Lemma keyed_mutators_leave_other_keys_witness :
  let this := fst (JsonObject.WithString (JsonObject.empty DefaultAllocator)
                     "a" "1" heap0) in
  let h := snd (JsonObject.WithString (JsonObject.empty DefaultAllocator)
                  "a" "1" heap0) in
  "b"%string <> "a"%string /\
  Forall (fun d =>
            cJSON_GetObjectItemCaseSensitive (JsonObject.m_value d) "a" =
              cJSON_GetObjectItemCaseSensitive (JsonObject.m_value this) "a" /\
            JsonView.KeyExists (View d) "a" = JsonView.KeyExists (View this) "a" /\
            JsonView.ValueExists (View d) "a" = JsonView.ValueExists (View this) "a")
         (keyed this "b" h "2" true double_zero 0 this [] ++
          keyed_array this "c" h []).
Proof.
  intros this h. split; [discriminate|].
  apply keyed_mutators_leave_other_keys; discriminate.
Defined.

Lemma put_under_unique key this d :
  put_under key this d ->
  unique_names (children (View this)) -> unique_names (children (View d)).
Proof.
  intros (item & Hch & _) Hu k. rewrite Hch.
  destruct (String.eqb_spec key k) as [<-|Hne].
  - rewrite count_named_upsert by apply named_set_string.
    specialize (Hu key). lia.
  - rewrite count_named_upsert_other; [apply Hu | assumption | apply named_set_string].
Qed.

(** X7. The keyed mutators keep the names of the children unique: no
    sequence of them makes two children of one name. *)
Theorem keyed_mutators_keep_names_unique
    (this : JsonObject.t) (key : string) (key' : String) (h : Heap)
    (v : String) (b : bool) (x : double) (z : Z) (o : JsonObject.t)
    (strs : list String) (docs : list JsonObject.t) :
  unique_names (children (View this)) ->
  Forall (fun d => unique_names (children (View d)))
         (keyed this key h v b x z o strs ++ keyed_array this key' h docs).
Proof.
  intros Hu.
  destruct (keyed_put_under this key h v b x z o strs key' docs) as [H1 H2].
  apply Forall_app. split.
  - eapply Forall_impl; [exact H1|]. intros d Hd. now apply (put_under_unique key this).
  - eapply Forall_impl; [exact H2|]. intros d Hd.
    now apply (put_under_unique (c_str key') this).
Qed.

==

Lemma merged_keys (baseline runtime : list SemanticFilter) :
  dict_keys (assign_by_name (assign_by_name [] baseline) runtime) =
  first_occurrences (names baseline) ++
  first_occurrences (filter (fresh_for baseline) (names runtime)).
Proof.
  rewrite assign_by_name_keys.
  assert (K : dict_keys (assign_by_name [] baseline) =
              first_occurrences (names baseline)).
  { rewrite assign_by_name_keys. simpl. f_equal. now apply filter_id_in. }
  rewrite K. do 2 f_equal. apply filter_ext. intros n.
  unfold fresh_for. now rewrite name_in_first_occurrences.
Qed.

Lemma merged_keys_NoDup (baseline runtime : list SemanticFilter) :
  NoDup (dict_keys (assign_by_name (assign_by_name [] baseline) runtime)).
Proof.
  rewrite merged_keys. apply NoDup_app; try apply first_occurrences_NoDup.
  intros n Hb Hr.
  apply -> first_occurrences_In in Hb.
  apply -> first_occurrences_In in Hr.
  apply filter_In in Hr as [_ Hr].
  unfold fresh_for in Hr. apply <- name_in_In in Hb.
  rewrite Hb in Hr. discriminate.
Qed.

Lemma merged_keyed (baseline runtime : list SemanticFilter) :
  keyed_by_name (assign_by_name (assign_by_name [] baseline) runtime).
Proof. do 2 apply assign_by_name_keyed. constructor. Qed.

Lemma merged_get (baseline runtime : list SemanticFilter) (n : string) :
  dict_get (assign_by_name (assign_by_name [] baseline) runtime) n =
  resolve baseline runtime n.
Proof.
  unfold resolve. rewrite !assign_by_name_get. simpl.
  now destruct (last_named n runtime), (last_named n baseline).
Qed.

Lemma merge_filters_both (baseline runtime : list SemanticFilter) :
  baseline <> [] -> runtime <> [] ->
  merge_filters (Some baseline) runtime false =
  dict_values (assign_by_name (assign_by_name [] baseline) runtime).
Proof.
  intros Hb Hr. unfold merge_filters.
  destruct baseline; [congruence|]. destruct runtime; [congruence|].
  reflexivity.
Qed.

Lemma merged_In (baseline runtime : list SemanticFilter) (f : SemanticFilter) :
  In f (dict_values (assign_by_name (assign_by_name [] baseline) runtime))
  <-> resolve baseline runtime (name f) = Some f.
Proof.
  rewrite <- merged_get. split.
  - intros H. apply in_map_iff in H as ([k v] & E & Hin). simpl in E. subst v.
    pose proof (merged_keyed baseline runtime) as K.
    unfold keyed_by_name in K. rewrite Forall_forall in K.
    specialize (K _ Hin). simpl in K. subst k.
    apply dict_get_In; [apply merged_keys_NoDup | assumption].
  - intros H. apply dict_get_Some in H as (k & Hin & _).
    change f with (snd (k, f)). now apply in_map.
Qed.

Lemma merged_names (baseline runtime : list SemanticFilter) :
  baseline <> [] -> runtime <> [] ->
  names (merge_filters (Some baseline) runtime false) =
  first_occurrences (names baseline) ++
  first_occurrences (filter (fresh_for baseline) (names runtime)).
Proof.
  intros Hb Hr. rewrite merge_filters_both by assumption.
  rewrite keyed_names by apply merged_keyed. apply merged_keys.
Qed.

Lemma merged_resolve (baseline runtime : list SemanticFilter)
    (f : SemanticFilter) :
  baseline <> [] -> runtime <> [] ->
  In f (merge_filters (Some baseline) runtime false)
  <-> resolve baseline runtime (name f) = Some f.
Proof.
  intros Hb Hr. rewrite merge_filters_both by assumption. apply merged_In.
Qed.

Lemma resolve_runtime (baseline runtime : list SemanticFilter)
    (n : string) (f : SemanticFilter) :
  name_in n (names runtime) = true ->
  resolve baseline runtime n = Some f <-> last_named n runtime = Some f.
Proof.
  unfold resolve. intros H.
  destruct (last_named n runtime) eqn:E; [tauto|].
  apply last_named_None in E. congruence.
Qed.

---

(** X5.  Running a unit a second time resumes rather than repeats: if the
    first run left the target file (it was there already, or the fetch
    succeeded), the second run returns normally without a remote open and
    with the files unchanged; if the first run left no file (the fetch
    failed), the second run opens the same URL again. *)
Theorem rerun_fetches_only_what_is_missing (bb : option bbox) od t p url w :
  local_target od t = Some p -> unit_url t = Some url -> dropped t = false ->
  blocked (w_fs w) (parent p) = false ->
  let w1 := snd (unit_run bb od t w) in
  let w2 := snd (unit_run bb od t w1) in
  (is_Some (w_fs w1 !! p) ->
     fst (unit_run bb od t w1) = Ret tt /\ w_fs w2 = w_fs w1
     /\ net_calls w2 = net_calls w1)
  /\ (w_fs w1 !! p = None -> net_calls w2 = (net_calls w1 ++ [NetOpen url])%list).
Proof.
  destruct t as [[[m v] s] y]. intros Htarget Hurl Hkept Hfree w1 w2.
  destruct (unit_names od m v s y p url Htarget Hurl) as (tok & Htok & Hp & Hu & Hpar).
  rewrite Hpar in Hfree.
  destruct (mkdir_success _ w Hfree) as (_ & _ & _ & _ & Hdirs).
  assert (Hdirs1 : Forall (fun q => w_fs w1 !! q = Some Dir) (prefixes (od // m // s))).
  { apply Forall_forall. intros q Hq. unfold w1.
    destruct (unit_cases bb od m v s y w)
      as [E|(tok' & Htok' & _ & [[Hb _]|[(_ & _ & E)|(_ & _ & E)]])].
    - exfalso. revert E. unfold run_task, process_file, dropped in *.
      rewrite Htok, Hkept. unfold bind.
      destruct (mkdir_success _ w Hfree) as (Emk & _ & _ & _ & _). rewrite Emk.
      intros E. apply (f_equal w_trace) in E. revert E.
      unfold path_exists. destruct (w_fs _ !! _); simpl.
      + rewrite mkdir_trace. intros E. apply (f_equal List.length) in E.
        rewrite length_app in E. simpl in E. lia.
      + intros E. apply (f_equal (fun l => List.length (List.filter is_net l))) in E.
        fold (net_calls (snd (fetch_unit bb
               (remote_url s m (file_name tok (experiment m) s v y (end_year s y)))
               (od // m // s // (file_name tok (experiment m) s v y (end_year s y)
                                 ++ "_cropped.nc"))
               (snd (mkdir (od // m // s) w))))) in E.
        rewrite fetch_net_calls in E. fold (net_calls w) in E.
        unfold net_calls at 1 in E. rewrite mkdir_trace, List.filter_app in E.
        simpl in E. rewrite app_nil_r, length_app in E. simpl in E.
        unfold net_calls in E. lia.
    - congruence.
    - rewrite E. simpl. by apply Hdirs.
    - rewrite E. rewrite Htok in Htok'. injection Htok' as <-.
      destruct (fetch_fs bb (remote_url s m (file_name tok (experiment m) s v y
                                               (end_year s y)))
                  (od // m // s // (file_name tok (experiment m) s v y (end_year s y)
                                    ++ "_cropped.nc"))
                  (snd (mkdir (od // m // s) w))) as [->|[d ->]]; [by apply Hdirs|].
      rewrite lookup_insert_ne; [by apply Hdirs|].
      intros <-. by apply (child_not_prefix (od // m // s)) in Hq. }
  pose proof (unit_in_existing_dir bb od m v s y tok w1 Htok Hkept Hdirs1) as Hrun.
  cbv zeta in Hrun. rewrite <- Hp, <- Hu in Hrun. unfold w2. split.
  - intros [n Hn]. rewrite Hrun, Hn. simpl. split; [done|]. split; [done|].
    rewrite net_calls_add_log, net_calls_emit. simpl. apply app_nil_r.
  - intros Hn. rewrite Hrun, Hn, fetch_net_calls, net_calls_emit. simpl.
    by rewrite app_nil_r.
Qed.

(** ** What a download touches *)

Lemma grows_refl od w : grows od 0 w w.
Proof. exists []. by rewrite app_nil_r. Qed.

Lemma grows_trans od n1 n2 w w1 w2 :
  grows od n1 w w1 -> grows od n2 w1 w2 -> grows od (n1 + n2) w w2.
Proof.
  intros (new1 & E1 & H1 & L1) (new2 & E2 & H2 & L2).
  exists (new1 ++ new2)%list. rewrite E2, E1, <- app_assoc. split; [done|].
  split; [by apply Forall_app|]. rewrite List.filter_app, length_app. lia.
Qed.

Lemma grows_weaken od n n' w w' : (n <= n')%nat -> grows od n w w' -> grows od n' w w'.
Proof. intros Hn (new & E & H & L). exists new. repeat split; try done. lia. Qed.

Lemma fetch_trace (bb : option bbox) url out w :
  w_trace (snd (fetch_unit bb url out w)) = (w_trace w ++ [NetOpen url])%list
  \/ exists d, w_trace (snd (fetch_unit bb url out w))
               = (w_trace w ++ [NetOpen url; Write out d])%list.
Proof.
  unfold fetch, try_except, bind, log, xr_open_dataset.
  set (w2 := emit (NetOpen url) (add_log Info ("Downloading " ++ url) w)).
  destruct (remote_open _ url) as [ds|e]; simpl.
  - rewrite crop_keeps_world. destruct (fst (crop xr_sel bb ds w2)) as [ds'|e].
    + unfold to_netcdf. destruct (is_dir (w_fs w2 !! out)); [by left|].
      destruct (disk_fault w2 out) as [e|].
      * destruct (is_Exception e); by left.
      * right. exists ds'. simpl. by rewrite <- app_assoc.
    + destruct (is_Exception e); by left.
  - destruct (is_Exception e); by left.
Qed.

◆ **What is required**
When you reach the line containing "Lemma merge_filters_both (baseline" in the data above, start copying exactly, and stop after the line containing "Lemma merged_In (baseline".

◆ **Solution to this task**
Lemma merge_filters_both (baseline runtime : list SemanticFilter) :
  baseline <> [] -> runtime <> [] ->
  merge_filters (Some baseline) runtime false =
  dict_values (assign_by_name (assign_by_name [] baseline) runtime).
Proof.
  intros Hb Hr. unfold merge_filters.
  destruct baseline; [congruence|]. destruct runtime; [congruence|].
  reflexivity.
Qed.

Lemma merged_In (baseline runtime : list SemanticFilter) (f : SemanticFilter) :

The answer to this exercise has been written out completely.